Ganhadores em regiões perdedoras
A Rússia produz 43% do paládio mundial, usado nos catalisadores dos automóveis. A África do Sul é o segundo maior produtor e pode ser beneficiada. O país africano ferro e ouro. A África do Sul é uma ganhadora num continente perdedor.
A Rússia é o terceiro maior produtor de níquel, usado nas baterias de íons de lítio para veículos elétricos. A Indonésia é o primeiro produtor mundial.
A Europa é uma clara perdedora, mas a Noruega é um dos países mais ganhadores porque exporta gás e petróleo. Noruega, Catar e Estados Unidos são os países que mais têm substituído o gás russo na Europa. A Noruega é o terceiro maior produtor de gás do mundo, depois da Rússia e do Catar.
A Europa é perdedora, mas, curiosamente, a União Europeia é ganhadora. Do ponto de vista geopolítico, a guerra fortaleceu o projeto de integração europeu.
"A invasão de Vladimir Putin levou todos a verem que, mesmo com os problemas, a integração em torno dos mesmos valores é muito melhor. A União Europeia unifica-se mais e fortalece o seu vínculo com os Estados Unidos", sublinha Navia.
Democracia, a maior vitoriosa
A partir de agora, os investimentos tendem a procurar garantias e segurança jurídica. Antes da guerra, os investimentos lidavam com regimes autoritários, mas, depois de se queimarem com Vladimir Putin, o fortalecimento das democracias pode ser uma das maiores "vitórias" da guerra.
"O mundo, em matéria econômica, vai começar a olhar para a qualidade institucional.

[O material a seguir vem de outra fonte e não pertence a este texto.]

Fixpoint release_others (fuel : nat) (s : Tuplesortstate) (tapenum : Z) : res Tuplesortstate :=
  match fuel with
  | O => NoFuel
  | S fuel =>
    if tapenum <? maxTapes s then
      do! s <-
        (if negb (tapenum =? result_tape s)
         then upd_tapes s (fun lts => LogicalTapeRewindForWrite lts tapenum) else Ok s) ;;
      release_others fuel s (tapenum + 1)
    else Ok s
  end.

(** Before the merge: disable abbreviation, replace the array by a heap with
    one slot per input tape, and give the rest of the memory to the read
    buffers. *)
Definition mergeruns_setup (s : Tuplesortstate) : Tuplesortstate :=
  let s :=
    match sortKeys s with
    | k :: _ =>
      match abbrev_converter k with
      | Some _ => set_sortKeys (disable_abbrev_keys (sortKeys s)) s
      | None => s
      end
    | [] => s
    end in
  let s := FREEMEM (memtuples_space s) s in
  let s := set_memtuples [] s in
  let '(numInputTapes, s) :=
    if Level s =? 1 then
      let numInputTapes := currentRun s in
      let numTapes := numInputTapes + 1 in
      (numInputTapes, FREEMEM ((maxTapes s - numTapes) * TAPE_BUFFER_OVERHEAD) s)
    else (tapeRange s, s) in
  let s := init_slab_allocator s (numInputTapes + 1) in
  let s := set_memtupsize numInputTapes s in
  let s := set_memtuples (palloc_memtuples numInputTapes) s in
  let s := USEMEM (memtuples_space s) s in
  let s := set_read_buffer_size (Z.max (Z.quot (availMem s) numInputTapes) 0) s in
  USEMEM (read_buffer_size s * numInputTapes) s.

(** After the last pass: the result is on tape[T]; freeze it and release the
    other tapes. *)
Definition mergeruns_finish (s : Tuplesortstate) : res Tuplesortstate :=
  do! rt <- aget (tp_tapenum s) (tapeRange s) ;;
  let s := set_result_tape rt s in
  do! s <- upd_tapes s (fun lts => LogicalTapeFreeze lts rt) ;;
  let s := set_status TSS_SORTEDONTAPE s in
  release_others (S (Z.to_nat (maxTapes s))) s 0.

Definition mergeruns (s : Tuplesortstate) : res Tuplesortstate :=
  let s := mergeruns_setup s in
  do! s <- rewind_all (S (Z.to_nat (tapeRange s))) s 0 ;;
  do! ' (s, onthefly) <- mergeruns_loop (S (Z.to_nat (Level s))) s ;;
  if (onthefly : bool) then Ok s else mergeruns_finish s.

(** ** Accepting tuples and finishing the sort *)

(** Save a tuple into the unsorted array, enlarging it when one free slot is
    left. *)
Definition put_initial_store (E : SortEnv) (s : Tuplesortstate) (tup : SortTuple)
    : res Tuplesortstate :=
  do! s <-
    (if memtupcount s >=? memtupsize s - 1 then
       do! ' (s, _) <- grow_memtuples E s ;; Ok s
     else Ok s) ;;
  do! m <- aset (memtuples s) (memtupcount s) tup ;;
  Ok (set_memtupcount (memtupcount s + 1) (set_memtuples m s)).

(** Is it time to switch over to a bounded heapsort? *)
Definition time_for_heap (s : Tuplesortstate) : bool :=
  bounded s &&
  ((memtupcount s >? int32 (bound s * 2)) || ((memtupcount s >? bound s) && LACKMEM s)).

Definition puttuple_common (E : SortEnv) (s : Tuplesortstate) (tup : SortTuple)
    : res Tuplesortstate :=
  match status s with
  | TSS_INITIAL =>
    do! s <- put_initial_store E s tup ;;
    if time_for_heap s then make_bounded_heap s
    else if (memtupcount s <? memtupsize s) && negb (LACKMEM s) then Ok s
    else
      do! s <- inittapes s ;;
      dumptuples E s false
  | TSS_BOUNDED =>
    do! m0 <- aget (memtuples s) 0 ;;
    if COMPARETUP s tup m0 <=? 0 then
      let '(s, _) := free_sort_tuple s tup in Ok s
    else
      let '(s, m0) := free_sort_tuple s m0 in
      do! m <- aset (memtuples s) 0 m0 ;;
      ts_heap_replace_top (set_memtuples m s) (Local_var tup)
  | TSS_BUILDRUNS =>
    do! m <- aset (memtuples s) (memtupcount s) tup ;;
    let s := set_memtupcount (memtupcount s + 1) (set_memtuples m s) in
    dumptuples E s false
  | _ => Error "invalid tuplesort state"
  end.

Definition tuplesort_puttupleslot (E : SortEnv) (s : Tuplesortstate) (slot : MinimalTuple)
    : res Tuplesortstate :=
  do! ' (s, stup) <- copytup_heap s slot ;;
  puttuple_common E s stup.

Definition tuplesort_performsort (E : SortEnv) (s : Tuplesortstate) : res Tuplesortstate :=
  match status s with
  | TSS_INITIAL =>
    do! s <- tuplesort_sort_memtuples E s ;;
    let s := set_status TSS_SORTEDINMEM s in
    let s := set_eof_reached false (set_current 0 s) in
    Ok (set_markpos_eof false (set_markpos_offset 0 (set_markpos_block 0 s)))
  | TSS_BOUNDED =>
    do! s <- sort_bounded_heap s ;;
    let s := set_eof_reached false (set_current 0 s) in
    let s := set_markpos_eof false (set_markpos_offset 0 s) in
    Ok (set_status TSS_SORTEDINMEM s)
  | TSS_BUILDRUNS =>
    do! s <- dumptuples E s true ;;
    do! s <- mergeruns s ;;
    let s := set_eof_reached false s in
    Ok (set_markpos_eof false (set_markpos_offset 0 (set_markpos_block 0 s)))
  | _ => Error "invalid tuplesort state"
  end.

(** ** Reading the result *)

Definition sbackspace (s : Tuplesortstate) (size : Z) : res (Tuplesortstate * Z) :=
  on_tapes s (fun lts => LogicalTapeBackspace lts (result_tape s) size).

(** The tuple whose trailing length word is next on the result tape. *)
Definition read_prior (s : Tuplesortstate) : res (Tuplesortstate * option SortTuple) :=
  do! ' (s, tuplen) <- getlen s (result_tape s) false ;;
  do! ' (s, nmoved) <- sbackspace s tuplen ;;
  if negb (nmoved =? tuplen) then Error "bogus tuple length in backward scan"
  else
    do! ' (s, stup) <- readtup_heap s (result_tape s) tuplen ;;
    Ok (s, Some stup).

(** [None] is a [false] return. *)
Definition tuplesort_gettuple_common (s : Tuplesortstate) (forward : bool)
    : res (Tuplesortstate * option SortTuple) :=
  match status s with
  | TSS_SORTEDINMEM =>
    if forward then
      if current s <? memtupcount s then
        do! stup <- aget (memtuples s) (current s) ;;
        Ok (set_current (current s + 1) s, Some stup)
      else
        let s := set_eof_reached true s in
        if bounded s && (current s >=? bound s) then
          Error "retrieved too many tuples in a bounded sort"
        else Ok (s, None)
    else
      if current s <=? 0 then Ok (s, None)
      else if eof_reached s then
        let s := set_eof_reached false s in
        do! stup <- aget (memtuples s) (current s - 1) ;;
        Ok (s, Some stup)
      else
        let s := set_current (current s - 1) s in
        if current s <=? 0 then Ok (s, None)
        else
          do! stup <- aget (memtuples s) (current s - 1) ;;
          Ok (s, Some stup)
  | TSS_SORTEDONTAPE =>
    if forward then
      if eof_reached s then Ok (s, None)
      else
        do! ' (s, tuplen) <- getlen s (result_tape s) true ;;
        if negb (tuplen =? 0) then
          do! ' (s, stup) <- readtup_heap s (result_tape s) tuplen ;;
          Ok (s, Some stup)
        else Ok (set_eof_reached true s, None)
    else if eof_reached s then
      do! ' (s, nmoved) <- sbackspace s (2 * sizeof_uint) ;;
      if nmoved =? 0 then Ok (s, None)
      else if negb (nmoved =? 2 * sizeof_uint) then Error "unexpected tape position"
      else read_prior (set_eof_reached false s)
    else
      do! ' (s, nmoved) <- sbackspace s sizeof_uint ;;
      if nmoved =? 0 then Ok (s, None)
      else if negb (nmoved =? sizeof_uint) then Error "unexpected tape position"
      else
        do! ' (s, tuplen) <- getlen s (result_tape s) false ;;
        do! ' (s, nmoved) <- sbackspace s (tuplen + 2 * sizeof_uint) ;;
        if nmoved =? tuplen + sizeof_uint then Ok (s, None)
        else if negb (nmoved =? tuplen + 2 * sizeof_uint) then
          Error "bogus tuple length in backward scan"
        else read_prior s
  | TSS_FINALMERGE =>
    if memtupcount s >? 0 then
      do! top <- aget (memtuples s) 0 ;;
      do! ' (s, next) <- mergereadnext s (srctape top) ;;
      match next with
      | None =>
        do! s <- ts_heap_delete_top s ;;
        do! s <- upd_tapes s (fun lts => LogicalTapeRewindForWrite lts (srctape top)) ;;
        Ok (s, Some top)
      | Some newtup =>
        do! s <- ts_heap_replace_top s (Local_var (set_srctape (srctape top) newtup)) ;;
        Ok (s, Some top)
      end
    else Ok (s, None)
  | _ => Error "invalid tuplesort state"
  end.

(** The slot's new contents ([None] is a cleared slot) and the abbreviated
    key passed back with them. *)
Definition tuplesort_gettupleslot (s : Tuplesortstate) (forward : bool)
    : res (Tuplesortstate * option (MinimalTuple * option Datum)) :=
  do! ' (s, stup) <- tuplesort_gettuple_common s forward ;;
  match stup with
  | Some a =>
    match tuple a with
    | Some tup =>
      match sortKeys s with
      | [] => Crash
      | k :: _ =>
        Ok (s, Some (tup, match abbrev_converter k with Some _ => Some (datum1 a) | None => None end))
      end
    | None => Ok (s, None)
    end
  | None => Ok (s, None)
  end.

Fixpoint skip_loop (n : nat) (s : Tuplesortstate) (forward : bool) : res (Tuplesortstate * bool) :=
  match n with
  | O => Ok (s, true)
  | S n =>
    do! ' (s, stup) <- tuplesort_gettuple_common s forward ;;
    match stup with
    | None => Ok (s, false)
    | Some _ => skip_loop n s forward
    end
  end.

Definition tuplesort_skiptuples (s : Tuplesortstate) (ntuples : Z) (forward : bool)
    : res (Tuplesortstate * bool) :=
  match status s with
  | TSS_SORTEDINMEM =>
    if memtupcount s - current s >=? ntuples then
      Ok (set_current (current s + ntuples) s, true)
    else
      let s := set_eof_reached true (set_current (memtupcount s) s) in
      if bounded s && (current s >=? bound s) then
        Error "retrieved too many tuples in a bounded sort"
      else Ok (s, false)
  | TSS_SORTEDONTAPE | TSS_FINALMERGE => skip_loop (Z.to_nat ntuples) s forward
  | _ => Error "invalid tuplesort state"
  end.

Definition tuplesort_rescan (s : Tuplesortstate) : res Tuplesortstate :=
  match status s with
  | TSS_SORTEDINMEM =>
    Ok (set_markpos_eof false (set_markpos_offset 0 (set_eof_reached false (set_current 0 s))))
  | TSS_SORTEDONTAPE =>
    do! s <- upd_tapes s (fun lts => LogicalTapeRewindForRead lts (result_tape s)) ;;
    let s := set_markpos_block 0 (set_eof_reached false s) in
    Ok (set_markpos_eof false (set_markpos_offset 0 s))
  | _ => Error "invalid tuplesort state"
  end.

Definition tuplesort_markpos (E : SortEnv) (s : Tuplesortstate) : res Tuplesortstate :=
  match status s with
  | TSS_SORTEDINMEM =>
    Ok (set_markpos_eof (eof_reached s) (set_markpos_offset (current s) s))
  | TSS_SORTEDONTAPE =>
    do! ' (s, p) <- on_tapes s (fun lts =>
                      do! p <- LogicalTapeTell (tape_block E) lts (result_tape s) ;; Ok (lts, p)) ;;
    let '(blk, off) := (p : Z * Z) in
    Ok (set_markpos_eof (eof_reached s) (set_markpos_offset off (set_markpos_block blk s)))
  | _ => Error "invalid tuplesort state"
  end.

Definition tuplesort_restorepos (E : SortEnv) (s : Tuplesortstate) : res Tuplesortstate :=
  match status s with
  | TSS_SORTEDINMEM =>
    Ok (set_eof_reached (markpos_eof s) (set_current (markpos_offset s) s))
  | TSS_SORTEDONTAPE =>
    do! s <- upd_tapes s (fun lts =>
               LogicalTapeSeek (tape_block E) lts (result_tape s) (markpos_block s)
                 (markpos_offset s)) ;;
    Ok (set_eof_reached (markpos_eof s) s)
  | _ => Error "invalid tuplesort state"
  end.

(** ** Statistics and reuse *)

Inductive TuplesortMethod :=
| SORT_TYPE_STILL_IN_PROGRESS
| SORT_TYPE_TOP_N_HEAPSORT
| SORT_TYPE_QUICKSORT
| SORT_TYPE_EXTERNAL_SORT
| SORT_TYPE_EXTERNAL_MERGE.

Inductive TuplesortSpaceType :=
| SORT_SPACE_TYPE_DISK
| SORT_SPACE_TYPE_MEMORY.

Record TuplesortInstrumentation := mk_instr {
  sortMethod : TuplesortMethod;
  spaceType : TuplesortSpaceType;
  spaceUsed : Z
}.

Definition tuplesort_updatemax (E : SortEnv) (s : Tuplesortstate) : Tuplesortstate :=
  let '(isSpaceDisk, spaceUsed) :=
    match tapeset s with
    | Some lts => (true, LogicalTapeSetBlocks E lts * BLCKSZ)
    | None => (false, allowedMem s - availMem s)
    end in
  if (isSpaceDisk && negb (isMaxSpaceDisk s)) ||
     (Bool.eqb isSpaceDisk (isMaxSpaceDisk s) && (spaceUsed >? maxSpace s))
  then set_maxSpaceStatus (status s) (set_isMaxSpaceDisk isSpaceDisk (set_maxSpace spaceUsed s))
  else s.

Definition tuplesort_get_stats (E : SortEnv) (s : Tuplesortstate)
    : Tuplesortstate * TuplesortInstrumentation :=
  let s := tuplesort_updatemax E s in
  let stype := if isMaxSpaceDisk s then SORT_SPACE_TYPE_DISK else SORT_SPACE_TYPE_MEMORY in
  let used := Z.quot (maxSpace s + 1023) 1024 in
  let method :=
    match maxSpaceStatus s with
    | TSS_SORTEDINMEM => if boundUsed s then SORT_TYPE_TOP_N_HEAPSORT else SORT_TYPE_QUICKSORT
    | TSS_SORTEDONTAPE => SORT_TYPE_EXTERNAL_SORT
    | TSS_FINALMERGE => SORT_TYPE_EXTERNAL_MERGE
    | _ => SORT_TYPE_STILL_IN_PROGRESS
    end in
  (s, mk_instr method stype used).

Perderão investimentos as autocracias; ganharão as democracias. Os investimentos vão procurar maior compromisso democrático. As empresas estrangeiras vão exigir garantias que só as democracias podem dar", frisa Marcelo Elizondo. "É isso o que fará dos países provedores estáveis e confiáveis", define.
"O investimento vai procurar lugares de paz e, por zona de paz, entende-se também qualidade democrática. Isso se torna agora um ativo do ponto de vista econômico. A agenda dos investimentos incluirá questões ambientais, de sustentabilidade social e de boa governança. O ambiente democrático será uma das variáveis para a decisão de investimento", reforça Dante Sica.
De dois aspectos, quase nenhum país escapa no mundo: o forte aumento da inflação e o encolhimento do mercado consumidor a partir de um mundo que crescerá menos economicamente, inclusive com risco de recessão.
"No curto prazo vamos ao mundo de maior inflação e de menor crescimento econômico e isso gera mais riscos. Reconfiguram-se alianças, prioridades e investimentos", conclui Dante Sica.